**EXERCISE AIM**. Each line of the records that holds the word "then" should be copied out.
--- PROVIDED ENTRIES ---
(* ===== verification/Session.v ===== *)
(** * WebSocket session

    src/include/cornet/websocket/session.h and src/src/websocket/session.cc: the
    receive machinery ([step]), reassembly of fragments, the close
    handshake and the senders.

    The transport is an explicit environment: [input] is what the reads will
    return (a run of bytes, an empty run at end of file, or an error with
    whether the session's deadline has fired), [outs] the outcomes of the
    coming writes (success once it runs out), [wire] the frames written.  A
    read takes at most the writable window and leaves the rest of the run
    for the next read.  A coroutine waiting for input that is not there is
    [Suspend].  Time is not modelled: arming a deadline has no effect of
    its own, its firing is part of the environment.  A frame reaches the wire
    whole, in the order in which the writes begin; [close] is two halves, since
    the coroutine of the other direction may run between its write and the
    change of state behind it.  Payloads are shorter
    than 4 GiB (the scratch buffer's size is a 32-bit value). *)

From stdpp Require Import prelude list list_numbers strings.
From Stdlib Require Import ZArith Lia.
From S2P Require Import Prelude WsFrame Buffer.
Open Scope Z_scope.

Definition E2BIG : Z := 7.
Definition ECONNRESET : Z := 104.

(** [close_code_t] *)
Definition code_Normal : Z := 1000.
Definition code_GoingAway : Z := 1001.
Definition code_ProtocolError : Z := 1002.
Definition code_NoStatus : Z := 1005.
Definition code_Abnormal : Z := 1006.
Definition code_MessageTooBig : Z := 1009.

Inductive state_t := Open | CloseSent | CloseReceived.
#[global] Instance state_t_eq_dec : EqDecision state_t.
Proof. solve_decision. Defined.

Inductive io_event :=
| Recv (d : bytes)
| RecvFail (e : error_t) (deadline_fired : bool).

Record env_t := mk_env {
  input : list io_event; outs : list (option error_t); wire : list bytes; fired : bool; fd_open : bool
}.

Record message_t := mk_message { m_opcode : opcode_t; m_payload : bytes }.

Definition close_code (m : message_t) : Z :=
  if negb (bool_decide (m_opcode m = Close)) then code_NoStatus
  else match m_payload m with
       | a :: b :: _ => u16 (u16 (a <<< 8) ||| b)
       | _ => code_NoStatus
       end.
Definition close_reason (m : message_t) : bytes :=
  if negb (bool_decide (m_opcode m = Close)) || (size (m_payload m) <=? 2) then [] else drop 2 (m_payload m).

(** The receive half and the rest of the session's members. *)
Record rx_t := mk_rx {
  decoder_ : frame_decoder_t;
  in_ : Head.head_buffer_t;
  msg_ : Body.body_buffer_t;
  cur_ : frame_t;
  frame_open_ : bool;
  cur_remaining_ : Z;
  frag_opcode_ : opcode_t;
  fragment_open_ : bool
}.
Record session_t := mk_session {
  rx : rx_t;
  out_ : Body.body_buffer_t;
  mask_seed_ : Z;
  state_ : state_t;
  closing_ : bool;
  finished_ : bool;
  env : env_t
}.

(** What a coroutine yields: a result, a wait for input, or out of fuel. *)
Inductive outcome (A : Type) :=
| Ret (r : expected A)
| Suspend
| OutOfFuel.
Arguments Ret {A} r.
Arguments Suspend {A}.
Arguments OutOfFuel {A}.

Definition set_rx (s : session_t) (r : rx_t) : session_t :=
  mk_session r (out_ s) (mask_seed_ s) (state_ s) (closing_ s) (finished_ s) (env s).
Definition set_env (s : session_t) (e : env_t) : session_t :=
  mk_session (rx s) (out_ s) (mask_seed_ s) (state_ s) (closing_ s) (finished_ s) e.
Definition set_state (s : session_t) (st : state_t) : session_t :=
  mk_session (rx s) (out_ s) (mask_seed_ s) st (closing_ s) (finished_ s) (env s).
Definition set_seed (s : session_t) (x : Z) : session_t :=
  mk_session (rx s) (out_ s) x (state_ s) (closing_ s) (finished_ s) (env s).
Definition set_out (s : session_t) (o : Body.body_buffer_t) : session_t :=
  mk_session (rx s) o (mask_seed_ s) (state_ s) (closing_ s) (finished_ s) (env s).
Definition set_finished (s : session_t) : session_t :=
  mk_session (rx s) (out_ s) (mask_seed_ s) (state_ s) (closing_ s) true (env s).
---
**FINISHED EXERCISE**.
  if negb (bool_decide (m_opcode m = Close)) then code_NoStatus
  if negb (bool_decide (m_opcode m = Close)) || (size (m_payload m) <=? 2) then [] else drop 2 (m_payload m).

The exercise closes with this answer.